* **THE PROBLEM**
Nothing but the lines from the line with "oracle; [print] appends" through the end of the data is to be copied, and each is to be copied exactly.
** SUPPLIED ENTRIES follows **
(** * RodSimulator3000: a shallow embedding of [rod-simulator.py]

    The program heats a cylindrical rod: a [HeatSource] injects
    [delta * power] joules into its target [Rod] at each tick, the [Rod]
    derives temperature and dimensions from its heat, and a [Simulation]
    ticks its registered objects in order.

    Modelling decisions, all taken from the source:

    - Python numbers.  The program computes with whatever numbers it is
      given; run as written it computes with binary64 floats.  The
      embedding is written once over an interface [PyNum] of the
      operators the source uses ([+], [-], [*], [/], [** 2], [>=], [<]
      and numeric literals) and has two instances: [float] (the kernel's
      binary64 numbers, the arithmetic of CPython's [float]) and [Qc]
      (exact rationals, arithmetic without rounding).  [/] raises
      [ZeroDivisionError] on a zero divisor in both, as Python does.
    - Exceptions.  A method returns a [result]: a value or a raised
      exception.  State changes made before the exception stay.
    - Objects.  [Rod] and [HeatSource] objects are mutable and shared (the
      simulation's list and the heat source's [target] name the same
      rod), so they live in a store and are named by addresses.
      A [Material] is never assigned to after its construction, so it is
      embedded by value.
    - The environment.  [time.time()] reads the next value of a clock
      oracle; [print] appends to the console output.
    - [Simulation.run] (the unbounded real-time loop) is not embedded. *)

From Stdlib Require Import ZArith QArith Qcanon Floats Bool Ascii String Lia.
From stdpp Require Import base list.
** End of SUPPLIED ENTRIES **
* **ANSWER TO THIS TASK**
      oracle; [print] appends to the console output.
    - [Simulation.run] (the unbounded real-time loop) is not embedded. *)

From Stdlib Require Import ZArith QArith Qcanon Floats Bool Ascii String Lia.
From stdpp Require Import base list.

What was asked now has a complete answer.